Mother and son die after drowning in Montreal pool
Posted June 11, 2025 6:58 am.
Last Updated June 11, 2025 4:44 pm.
A 34-year-old woman and her three-year-old son died Tuesday evening after drowning in a residential pool in the Lachine borough of Montreal.
Police officers were called to the scene around 9:35 p.m. for two possible drownings at a home on 20th Avenue near Provost Street.
Upon arrival, they found both victims unresponsive. Despite resuscitation efforts by police and paramedics, the woman and child were pronounced dead at the scene.
According to the investigative evidence gathered at the scene by Montreal Police (SPVM), there appears to be no criminal element to this tragedy.
“This was an accidental incident,” confirmed Officer Caroline Chèvrefils, spokesperson for the SPVM.
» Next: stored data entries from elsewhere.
Lemma record_all_history (n : nat) (requests : list RequestMetrics.t) :
  request_history (record_all requests (new_collector n))
  = drop (List.length requests - n) requests
  /\ max_history (record_all requests (new_collector n)) = n.
Proof.
  induction requests as [|m requests IH] using rev_ind; [split; reflexivity|].
  unfold record_all in *. rewrite foldl_app. cbn [foldl].
  destruct IH as [IHh IHm].
  cbn [record_request request_history max_history]. rewrite IHh, IHm.
  split; [apply deque_append_window|reflexivity].
Qed.

(** X14. After any sequence of [record_request] calls on a new collector, the
    request counter of an endpoint is the number of requests recorded for
    it and its error counter the number of those with a status of 400 or
    more, so the error counter never exceeds the request counter; the
    counters go on counting when [request_history], which keeps the last
    [max_history] requests, has dropped the older ones. *)
Theorem record_request_counters
    (n : nat) (requests : list RequestMetrics.t) (endpoint : string) :
  let c := record_all requests (new_collector n) in
  let served := filter (fun m => endpoint_key_of m = endpoint) requests in
  default 0%Z (request_counts c !! endpoint) = Z.of_nat (List.length served)
  /\ default 0%Z (error_counts c !! endpoint)
     = Z.of_nat (List.length
                   (filter (fun m => (400 <= RequestMetrics.status_code m)%Z)
                           served))
  /\ (default 0 (error_counts c !! endpoint)
      <= default 0 (request_counts c !! endpoint))%Z
  /\ request_history c = drop (List.length requests - n) requests.
Proof.
  intros c served.
  destruct (record_all_counts requests endpoint (new_collector n))
    as [Hr [He _]].
  fold c served in Hr, He. simpl in Hr, He.
  rewrite lookup_empty in Hr, He. simpl in Hr, He.
  split; [exact Hr|]. split; [exact He|]. split.
  - rewrite Hr, He. apply inj_le, length_filter.
  - apply record_all_history.
Qed.

(** *** The middleware *)

Section DispatchProperties.

Variable str_of_exception : exn -> string.
Variable format_2f : float -> string.

(** X15. [dispatch] registers the request as active before the application
    runs and removes it afterwards however the application ends; it counts
    the request for its endpoint, and as an error when the application
    raised (recorded with status 500) or answered with a status of 400 or
    more. What the application raised is raised to the caller; a response
    is returned with its status unchanged and the two headers set. *)
Theorem dispatch_counts_and_cleans_up
    (request : Request)
    (call_next : RequestCollector -> result Response * RequestCollector)
    (start stop : float) (utcnow1 utcnow2 : Z) (c : RequestCollector) :
  let key := str_int (request_id request) in
  let endpoint := request_method request ++ ":" ++ url_path request in
  let started :=
    with_active_requests c (<[key := utcnow1]> (active_requests c)) in
  let after := (dispatch str_of_exception format_2f request call_next
                  start stop utcnow1 utcnow2 c).2 in
  let returned := (dispatch str_of_exception format_2f request call_next
                     start stop utcnow1 utcnow2 c).1 in
  active_requests started !! key = Some utcnow1
  /\ active_requests after = delete key (active_requests (call_next started).2)
  /\ active_requests after !! key = None
  /\ default 0%Z (request_counts after !! endpoint)
     = (default 0 (request_counts (call_next started).2 !! endpoint) + 1)%Z
  /\ match (call_next started).1 with
     | Raise e =>
       returned = Raise e
       /\ default 0%Z (error_counts after !! endpoint)
          = (default 0 (error_counts (call_next started).2 !! endpoint) + 1)%Z
     | Ok r =>
       (exists r', returned = Ok r'
                   /\ response_status_code r' = response_status_code r
                   /\ headers r' !! "x-request-id" = Some key
                   /\ is_Some (headers r' !! "x-response-time"))
       /\ default 0%Z (error_counts after !! endpoint)
          = (default 0 (error_counts (call_next started).2 !! endpoint)
             + if (400 <=? response_status_code r)%Z then 1 else 0)%Z
     end.
Proof.
  intros key endpoint started after returned.
  unfold after, returned, dispatch. fold key. fold started.
  destruct (call_next started) as [outcome c2].
  split; [apply lookup_insert_eq|].
  destruct outcome as [r|e]; cbn [fst snd].
  - cbn [record_request with_active_requests active_requests request_counts
         error_counts RequestMetrics.status_code endpoint_key_of
         RequestMetrics.method RequestMetrics.path].
    fold endpoint.
    split; [reflexivity|]. split; [apply lookup_delete_eq|].
    split; [rewrite increment_lookup, decide_True by reflexivity; reflexivity|].
    split.
    + eexists. split; [reflexivity|]. split; [reflexivity|]. split.
      * apply lookup_insert_eq.
      * simpl. rewrite lookup_insert_ne by discriminate.
        rewrite lookup_insert_eq. eauto.
    + destruct (400 <=? response_status_code r)%Z.
      * rewrite increment_lookup, decide_True by reflexivity. reflexivity.
      * lia.
  - cbn [record_request with_active_requests active_requests request_counts
         error_counts RequestMetrics.status_code endpoint_key_of
         RequestMetrics.method RequestMetrics.path].
    fold endpoint.
    split; [reflexivity|]. split; [apply lookup_delete_eq|].
    split; [rewrite increment_lookup, decide_True by reflexivity; reflexivity|].
    split; [reflexivity|].
    change (400 <=? 500)%Z with true. cbn iota.
    rewrite increment_lookup, decide_True by reflexivity. reflexivity.
Qed.

End DispatchProperties.

End MonitoringMore.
The coroner’s office has been notified of these deaths, and an investigation is underway by Coroner Dr. Edgard Nassif.
“Upon completion of his investigation, the coroner will prepare a report detailing the identity of the deceased, the date and place of death, as well as the probable causes and circumstances surrounding the death,” said Jake Lamotta Granato, a spokesperson for the Quebec coroner’s office.
“If deemed appropriate, he may also make recommendations, which are preventive measures aimed at protecting human life and preventing deaths in similar circumstances,” he added.
The coroner’s investigation process is confidential until the release of his final report, which is public.
Advice from LifeSaving Society
Until the results of the investigation are made public, Raynald Hawkins of the Lifesaving Society says he can only speculate on what happened, but he says it could be a case of the mother trying to save her child in the deep end of the pool.
“As a parent, I always say, when you see your child or your grandchild or your relative in a drowning situation, for sure the first step you have to do is call 911,” said Hawkins, the executive director for the group’s Quebec branch. “Particularly if you don’t have any equipment, particularly if you don’t have any flotation device, particularly if you are non-swimmers.”
Hawkins says the biggest risk factor when it comes to children around swimming pools is accessibility — such as a lack of fencing or gates that do not lock automatically.
“So that means they have direct access from the house to the backyard pool where we have the pool. It is this factor involved with this situation? I don’t know right now,” he said.
“But I think it is very important to remember, please stay on the shallow end and use the expression ‘arm reach.’ That means if your child is too far, if you cannot take him by your hand right now… The similarity I am doing is like the street, you know, as soon as they walk, we say to the child, you cannot go near the street or you cannot cross the street without mom or dad or with an adult. This is the same reality with the swimming pool, or lakes or any open water you have near your cottage. So, we need to be aware of that.”
Hawkins says this was the second and third drownings in swimming pools in Quebec this year, after a senior also drowned in a backyard pool.
The Quebec branch of the Lifesaving Society says there have been 17 drownings so far this year in Quebec compared to 20 during the same period last year, with Hawkins adding most drowning deaths in the province are in rivers and lakes.
Lachine residents react
CityNews spoke to Lachine residents Wednesday morning who said the community was left shaken by the two deaths.
“It’s very sad as a neighbour to hear news like that because my son knows the son that died,” said Eto Kileme.
“Everybody knows each other. Everybody, every time that we go to take our kids at the school we see each other so we know each other and it’s very sad.”
Kileme says it hit close to home as a mother of four children, with a fifth on the way.
“I can’t even imagine the pain, the emotion in which he finds himself,” she said, speaking of the father and husband. “It’s not easy. We’re in the middle of, half of the year, you lose your wife, you lose your child. It’s traumatizing. It’s really traumatizing.
“All my condolences to the family, also to the community. It’s a community where everyone knows each other. “

A resident who lives not far from the home where the drowning took place said the woman who died was a good mother who took care of her four children, who have also played with her son. The woman, who asked to remain anonymous, added she is very sad about the incident.
Fellow Lachine resident Loïc Poupart said it was a “very sad” situation.
“There’s pools basically almost everywhere,” Poupart said. “But in every city, when it’s summertime, it happens unfortunately and it’s harder when it’s a kid that’s involved, too.
“Obviously it’s a tragedy and we send, everybody sends their sympathy to the family.”